The pace of recovery in regional economies is “moderating” partly due to supply constraints, the Finance Ministry said in a report that is part of its quarterly assessment covering the nation’s 11 regions. The assessment changed from the previous view, in which it said the economies were “recovering although weakness is seen in some sectors.”

The downward revision was the first since April last year, when the economy was experiencing a serious slump caused by the initial impact of the COVID-19 pandemic.

The October report said car production is “pausing” as the worldwide semiconductor crunch — along with parts shortages, caused by factory shutdowns in Southeast Asian nations where virus cases have surged — have been forcing automakers to cut output.

The ministry downgraded assessments for four regions, while maintaining those for six regions including the Kanto and Kinki areas centering on Tokyo and Osaka.

The downgraded areas, such as the Tokai and Chugoku regions, are heavily reliant on auto manufacturing.
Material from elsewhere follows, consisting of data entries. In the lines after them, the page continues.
(* ===== verification/PreorderFacts.v ===== *)
(** Facts about [Preorder]: the array of a forest, the correction of the
    pointers, contexts, and following the pointers to the ancestors. *)
From S2P Require Import Prelude Preorder.

Section facts.
Context {P : Type}.
Implicit Types (t : tree P) (ts us f : list (tree P)) (a : list (node P)) (c : list (frame P)).

(** ** Sizes and preorder *)

Lemma size_T (d : P) ts : size (T d ts) = S (sizes ts).
Proof. done. Qed.

Lemma flat_T (d : P) ts : flat (T d ts) = (Z.of_nat (sizes ts), d) :: flats ts.
Proof. done. Qed.

Lemma enc_T b p nx (d : P) ts :
  enc b p nx (T d ts)
  = Node p nx (first_index (S b) ts) (Z.of_nat (sizes ts)) d :: encf (S b) (Some b) None ts.
Proof.
  cbn [enc]. f_equal. generalize (S b). induction ts as [|t ts IH]; intros b'; [done|].
  cbn [encf]. by rewrite IH.
Qed.

Lemma sizes_app ts us : sizes (ts ++ us) = (sizes ts + sizes us)%nat.
Proof. induction ts as [|t ts IH]; cbn; [done|]. rewrite IH. lia. Qed.

Lemma flats_app ts us : flats (ts ++ us) = flats ts ++ flats us.
Proof. induction ts as [|t ts IH]; cbn; [done|]. by rewrite IH, app_assoc. Qed.

Lemma size_pos t : (0 < size t)%nat.
Proof. destruct t. rewrite size_T. lia. Qed.

Lemma length_le_sizes ts : (length ts <= sizes ts)%nat.
Proof. induction ts as [|t ts IH]; cbn; [lia|]. pose proof (size_pos t). lia. Qed.

Lemma sizes_0 ts : sizes ts = 0 → ts = [].
Proof. destruct ts as [|t ts]; [done|]. cbn. pose proof (size_pos t). lia. Qed.

Lemma after_app ts us b nx : after (ts ++ us) b nx = after ts b (after us b nx).
Proof. by destruct ts. Qed.

Lemma encf_app b p nx ts us :
  encf b p nx (ts ++ us)
  = encf b p (after us (b + sizes ts) nx) ts ++ encf (b + sizes ts) p nx us.
Proof.
  revert b. induction ts as [|t ts IH]; intros b; cbn.
  - by rewrite Nat.add_0_r.
  - rewrite IH, <- app_assoc, Nat.add_assoc. do 2 f_equal.
    destruct ts as [|u ts]; [|done]. cbn. by rewrite Nat.add_0_r.
Qed.

Lemma strip_encf b p nx ts : strip <$> encf b p nx ts = flats ts.
Proof.
  enough (∀ n, (sizes ts < n)%nat → ∀ b p nx, strip <$> encf b p nx ts = flats ts) by eauto.
  intros n. revert ts. induction n as [|n IH]; intros ts Hn b' p' nx'; [lia|].
  destruct ts as [|[d cs] ts]; [done|]. cbn [encf flats sizes] in *. rewrite size_T in *.
  rewrite fmap_app, enc_T, fmap_cons, flat_T, (IH ts) by lia.
  by rewrite (IH cs) by lia.
Qed.

Lemma length_flats ts : length (flats ts) = sizes ts.
Proof.
  enough (∀ n, (sizes ts < n)%nat → length (flats ts) = sizes ts) by eauto.
  intros n. revert ts. induction n as [|n IH]; intros ts Hn; [lia|].
  destruct ts as [|[d cs] ts]; [done|]. cbn [flats sizes] in *. rewrite size_T, flat_T in *.
  rewrite length_app, (IH ts) by lia. cbn [length]. rewrite (IH cs) by lia. lia.
Qed.

Lemma length_encf b p nx ts : length (encf b p nx ts) = sizes ts.
Proof. by rewrite <- (length_fmap strip), strip_encf, length_flats. Qed.

Lemma encf_cons b p nx (d : P) cs ts :
  encf b p nx (T d cs :: ts)
  = Node p (after ts (b + S (sizes cs)) nx) (first_index (S b) cs) (Z.of_nat (sizes cs)) d
    :: encf (S b) (Some b) None cs ++ encf (b + S (sizes cs)) p nx ts.
Proof. cbn [encf]. by rewrite enc_T, size_T. Qed.

Lemma modify_mid pre n post i (f : node P → node P) :
  i = length pre → modify (pre ++ n :: post) i f = Ok (pre ++ f n :: post).
Proof.
  intros ->. unfold modify. rewrite (fetch_Some _ _ n) by (by apply lookup_app_mid).
  rewrite bind_Ok, store_Ok by (rewrite length_app; cbn; lia). by rewrite insert_app_mid.
Qed.

Lemma set_last_next (pre : list (node P)) b p nx y ls u post :
  modify (pre ++ encf b p nx (ls ++ [u]) ++ post) (length pre + sizes ls) (set_next y)
  = Ok (pre ++ encf b p y (ls ++ [u]) ++ post).
Proof.
  rewrite !encf_app. cbn [after encf]. rewrite !app_nil_r. destruct u as [d us]. rewrite !enc_T.
  rewrite <- !app_assoc, <- !app_comm_cons, !(app_assoc pre).
  by rewrite modify_mid by (rewrite length_app, length_encf; done).
Qed.

(** ** Correction of the pointers *)

(** An array segment that starts at [b]: the roots of the forest are complete,
    with parent [p], and below them only the preorder is right. *)
Inductive half (p : nat) : nat → list (tree P) → list (node P) → Prop :=
| half_nil b : half p b [] []
| half_cons b d cs ts raw rest :
    strip <$> raw = flats cs → half p (b + S (sizes cs)) ts rest →
    half p b (T d cs :: ts)
      (Node (Some p) (after ts (b + S (sizes cs)) None) (first_index (S b) cs)
         (Z.of_nat (sizes cs)) d :: raw ++ rest).

Lemma half_length p b ts a : half p b ts a → length a = sizes ts.
Proof.
  induction 1 as [|b d cs ts raw rest Hraw Hh IH]; [done|]. cbn [length sizes].
  rewrite length_app, IH, size_T, <- (length_flats cs), <- Hraw, length_fmap. lia.
Qed.

Lemma split_raw raw d cs ts :
  strip <$> raw = flats (T d cs :: ts) →
  ∃ x y z rc rest, raw = Node x y z (Z.of_nat (sizes cs)) d :: rc ++ rest ∧
    strip <$> rc = flats cs ∧ strip <$> rest = flats ts.
Proof.
  cbn [flats]. rewrite flat_T. intros H. destruct raw as [|[x y z n d'] raw]; [done|].
  cbn in H. injection H as -> -> H. change (fmap strip raw) with (strip <$> raw) in H.
  apply fmap_app_inv in H as (rc & rest & -> & -> & ->). by exists x, y, z, rc, rest.
Qed.

Lemma zero_first_index b ts :
  (if (Z.of_nat (sizes ts) =? 0)%Z then None else Some b) = first_index b ts.
Proof.
  destruct ts as [|t ts]; [done|]. cbn [sizes first_index]. pose proof (size_pos t).
  destruct (Z.eqb_spec (Z.of_nat (size t + sizes ts)) 0); [lia|done].
Qed.

Lemma correct_children_spec ts raw pre post p b desc sum fuel :
  strip <$> raw = flats ts → length pre = b → (p < b)%nat →
  (sum + Z.of_nat (sizes ts) = desc)%Z → (0 ≤ sum)%Z → (desc < 2 ^ 32)%Z →
  (sizes ts <= fuel)%nat →
  ∃ a, half p b ts a ∧
    correct_children fuel (pre ++ raw ++ post) p desc (first_index b ts) sum
    = Ok (pre ++ a ++ post).
Proof.
  revert raw pre b sum fuel. induction ts as [|[d cs] ts IH];
    intros raw pre b sum fuel Hraw Hpre Hp Hsum H0 Hd Hf.
  - destruct raw; [|done]. exists []. split; [constructor|]. by destruct fuel.
  - apply split_raw in Hraw as (x & y & z & rc & rest & -> & Hrc & Hrest).
    cbn [sizes] in Hf, Hsum. rewrite size_T in Hf, Hsum.
    destruct fuel as [|fuel]; [lia|]. cbn [first_index correct_children].
    rewrite <- app_comm_cons, (fetch_Some _ _ _ (lookup_app_mid pre _ _ b (eq_sym Hpre))).
    rewrite bind_Ok. cbn [descendants data]. unfold below. cbn [descendants].
    rewrite Nat2Z.id, (u32_small (Z.of_nat (sizes cs) + 1)) by lia.
    rewrite u32_small by lia. rewrite zero_first_index.
    rewrite store_Ok by (rewrite length_app; cbn; lia).
    rewrite bind_Ok, insert_app_mid by done.
    assert ((if (sum + (Z.of_nat (sizes cs) + 1) =? desc)%Z then None
             else Some (b + sizes cs + 1)%nat)
      = first_index (b + S (sizes cs)) ts) as ->.
    { replace (b + S (sizes cs))%nat with (b + sizes cs + 1)%nat by lia.
      rewrite <- zero_first_index.
      destruct (Z.eqb_spec (sum + (Z.of_nat (sizes cs) + 1)) desc),
        (Z.eqb_spec (Z.of_nat (sizes ts)) 0); lia || done. }
    set (r := Node (Some p) _ _ _ _).
    assert (length (pre ++ r :: rc) = b + S (sizes cs))%nat as Hl.
    { rewrite length_app. cbn [length]. rewrite <- (length_flats cs), <- Hrc, length_fmap. lia. }
    destruct (IH rest (pre ++ r :: rc) (b + S (sizes cs))%nat (sum + (Z.of_nat (sizes cs) + 1))%Z
      fuel) as (a & Ha & Heq); [done|done|lia|lia|lia|done|lia|].
    exists (r :: rc ++ a). split; [by apply half_cons|].
    rewrite <- !app_assoc, <- !app_comm_cons in Heq.
    rewrite <- app_assoc, Heq. by rewrite <- app_comm_cons, <- app_assoc.
Qed.

(** The loop over one node whose children are only in preorder. *)
Lemma correct_from_root ts raw pre post n r :
  strip <$> raw = flats ts → descendants r = Z.of_nat (sizes ts) →
  (Z.of_nat (length (pre ++ r :: raw ++ post)) < 2 ^ 32)%Z →
  ∃ a, half (length pre) (S (length pre)) ts a ∧
    correct_from (S n) (length pre) (pre ++ r :: raw ++ post)
    = correct_from n (S (length pre))
        (pre ++ set_child (first_index (S (length pre)) ts) r :: a ++ post).
Proof.
  intros Hraw Hr Hlen. cbn [correct_from].
  rewrite (fetch_Some _ _ _ (lookup_app_mid pre _ _ _ eq_refl)), bind_Ok, Hr.
  rewrite zero_first_index, store_Ok by (rewrite length_app; cbn; lia).
  rewrite bind_Ok, insert_app_mid by done. set (r' := set_child _ r).
  assert (sizes ts = length raw) as Hs by (by rewrite <- length_flats, <- Hraw, length_fmap).
  rewrite length_app in Hlen. cbn [length] in Hlen. rewrite length_app in Hlen.
  destruct (correct_children_spec ts raw (pre ++ [r']) post (length pre) (S (length pre))
    (Z.of_nat (sizes ts)) 0 (length (pre ++ r :: raw ++ post))) as (a & Ha & Heq);
    [done|rewrite length_app; cbn; lia|lia|lia|lia|lia| |].
  { rewrite length_app. cbn [length]. rewrite length_app. lia. }
  exists a. split; [done|]. rewrite <- !app_assoc in Heq. cbn [app] in Heq.
  by rewrite Heq, bind_Ok.
Qed.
Only the southern part of the Kyushu region was upgraded. An official at the ministry told reporters output of electronic components and chip-making equipment has been brisk in that area.

The pace of individual consumption is also picking up “moderately,” the report said, adding that spending on accommodation and food services “remains in a severe condition.”

Business at hotels, restaurants and department stores has been on the increase recently, the report noted, following a sharp fall in new COVID-19 cases and subsequent lifting of the government’s state of emergency across the country on Oct. 1.

Employment conditions show some weakness due to the pandemic, although the number of job offerings is solid especially among manufacturers, the ministry said.